Basil Scott, Kt., C.J.
1. The defendants are judgment-creditors of Sadashiv Nilkanth, the deceased husband of the plaintiff. In execution of their decree they attached a policy of insurance effected by the deceased upon his own life. The policy was expressed to be for the benefit of his wife, and the plaintiff therefore applied to raise the attachment. Her application being, rejected she filed this suit for a declaration that the policy is not liable to attachment in execution of the defendants' decree.
2. The policy is attachable if it falls within the description contained in Section 60 of the Civil Procedure Code as 'a security for money or other saleable property belonging to the judgment-debtor over which he had a disposing power which he might exercise for his own benefit'. The policy is a contract between the deceased and the Insurance Company expressed to be for the benefit of the wife of the assured whereby the Company promise on proof of the death of the assured to pay the policy monies to the trustee or trustees who may be appointed by the assured by separate writing and in default of trustees to the beneficiary (i.e. the widow of the assured) and if the beneficiary be dead to the assured's heirs, executors, administrators or assigns. Unless and until trustees should be appointed on behalf of the wife it was in the power of the assured at any time to put an end to the contract by ceasing to pay the premia or otherwise to defeat the expectation of his wife by assigning the policy to a creditor. He could divest himself of his beneficial interest under the policy only by assignment in writing as provided by Section 130 of the Transfer of Property Act or by signed declaration of trust as provided by Section 5 of the Trusts Act. He adopted neither course. The policy on his death therefore formed part of his estate, the right of action against the Company being in his executors or other representatives untrammelled by any trust in favour of his wife. See Cleaver v. Mutual Reserve Fund Life Association  1 Q.B. 147. This distinguishes the case from In re Flavell (1883) 25 Ch. D. 89. We were asked to adopt the view taken by a Bench of this Court in Bhikaji v. Dattatraya (1900) 2 Bom. L.R. 888 that the policy was given in effect to the wife-subject to the condition that she should survive the donor. In that case the rights of creditors of the assured did not come under consideration nor do the provisions of Chapters VII and VIII of the Transfer of Property Act appear to have been brought to the notice of the Court. We cannot, therefore, regard it as any authority upon the point which we have to decide.

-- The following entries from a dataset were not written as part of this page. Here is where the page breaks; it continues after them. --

Lemma read_transfer_spec :
  hoare (fun s => s = (k0, w0)) (loop (Z.to_nat count) (transfer_turn DEV_READ user offset count) ret 0)
    (fun r s => r = count /\ delivered_to count s) delivery_failed.
Proof.
  eapply hoare_conseq; [apply (transfer_spec DEV_READ delivered_to delivery_failed)| |done|done].
  - intros. by apply read_chunk_spec.
  - intros s ->. split; [apply same_kernel_refl|]. split; [by split|]. cbn.
    symmetry. apply mem_write_nil.
Qed.

Lemma write_transfer_spec :
  write_failed (fst w0) = 0 ->
  hoare (fun s => s = (k0, w0)) (loop (Z.to_nat count) (transfer_turn DEV_WRITE user offset count) ret 0)
    (fun r s => r = count /\ stored_from count s) store_failed.
Proof.
  intros Hwf. eapply hoare_conseq; [apply (transfer_spec DEV_WRITE stored_from store_failed)| |done|done].
  - intros. by apply write_chunk_spec.
  - intros s ->. unfold stored_from. cbn. split_and!; try done. symmetry. apply mem_write_nil.
Qed.
End Transfer.

Lemma root_sync_spec w :
  root_ok w ->
  match cp32_root_sync w with
  | (Ok _, w') => serving w w' /\ capacity (fst w) <> 0 /\ write_failed (fst w) = 0
  | (Err _, w') => root_ok w' /\ capacity (fst w') = capacity (fst w) /\
      volume_start (fst w') = volume_start (fst w) /\ vol_data w' ≡m vol_data w
  end.
Proof.
  intros Hw. unfold cp32_root_sync, getr. rewrite bind_gets, bind_guard.
  destruct (negb (truthy _) || _) eqn:Hb; [done|].
  apply orb_false_iff in Hb as [Hc%negb_false_iff%truthy_true Hf%truthy_false].
  unfold sync_card, bind. destruct w as [r c]. cbn [fst snd] in *.
  pose proof (cd_sync c (ro_card _ Hw)) as HS. destruct (cp32_sdcard_sync c) as [s c'].
  destruct HS as (S1 & S2 & S3).
  assert (HD : vol_data (r, c') ≡m vol_data (r, c)) by (intros a; apply S2).
  destruct (truthy s); cbn.
  - split_and!; try done. destruct Hw as [W1 W2 W3 W4 W5 W6 W7]. constructor; cbn in *; try done. by rewrite S3.
  - split_and!; try done. unfold serving. split; [|done].
    destruct Hw as [W1 W2 W3 W4 W5 W6 W7]. constructor; cbn in *; try (done || lia).
    + intros Ht. rewrite (W4 Ht). by rewrite S2.
Qed.

(** ** The answer to every request *)

(** The buffer of the process that the request is for. *)
Definition user_of (request : message) (k : kst) : Z :=
  numap k (PROC_NR request) (ADDRESS request) (COUNT request).

(** The bytes moved: the request, cut at the end of the volume. *)
Definition moved (request : message) (w : root * C) : Z :=
  Z.min (COUNT request) (capacity (fst w) - POSITION request).

(** A request that is refused before anything is read or written. *)
Inductive refused (request : message) (k : kst) (w : root * C) : Z -> Prop :=
| NotFs : m_source request <> FS_PROC_NR -> refused request k w EPERM
| NotRoot : DEVICE request <> RAM_DEV -> refused request k w ENXIO
| NoVolume : capacity (fst w) = 0 -> m_type request <> DEV_CLOSE -> refused request k w ENXIO
| BadType : ~ In (m_type request) [DEV_READ; DEV_WRITE; DEV_OPEN; DEV_CLOSE; CP32_DEV_SYNC] ->
    refused request k w EINVAL
| ReadOnly : m_type request = DEV_WRITE -> write_failed (fst w) <> 0 -> refused request k w EROFS
| BadRange : COUNT request <= 0 \/ POSITION request < 0 -> refused request k w EINVAL
| BadBuffer : user_of request k = 0 -> refused request k w EFAULT.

3. It was in order to confer upon wives claiming under such policies the position of cestuis que trustent that the Married Women's Property Act, 1870, Section 10, was enacted which in India is reproduced in Section 6 of Act III of 1874. In Holt v. Everall (1876) 2 Ch. D. 266 Lord Justice Hellish said: ' Supposing that before the Act a married man had effected a policy on his own life, it might be doubtful whether, before the Act, a simple declaration on the face of the policy that it was for the benefit of his wife and for his children, would have been sufficient to make a trust for the wife and children'. It appears from Bunyan on Insurance (p. 463) that before 1870 the difficulty was sometimes overcome by getting the Insurance Company to declare themselves trustees for the wife. This however has not been done in the present case, indeed the Company stipulate by the policy that it shall have no concern with or be responsible for the validity or proper execution of any trusts to which the sura payable may be subject; and as the Act of 1874 does not apply to Hindus the plaintiff cannot claim the benefit of its provisions.
4. It was however argued that as under Section 2 Clause (d) of the Contract Act the consideration might be provided by some other person, the plaintiff could sue on a policy the consideration for which was provided by her husband. There is however nothing in the present case to show that the plaintiff was either the promisor or the promisee and therefore a party to the agreement. There is nothing in the Act to show an intention that a person not a party to the contract can sue on it. So far as it goes Section 2 (i) is an indication to the contrary. In Samuel v. Ananthanatha I.L.R. (1883) Mad. 351, relied for the plaintiff, the contract was between the plaintiff and the defendant though a third party supplied the consideration. In Chinnaya Rau v. Ramaya I.L.R. (1881) Mad. 187 there was also a direct agreement between the plaintiff and the defendants.
5. For the above reasons we reverse the decree of the lower Court and dismiss the suit with costs throughout on the plaintiff.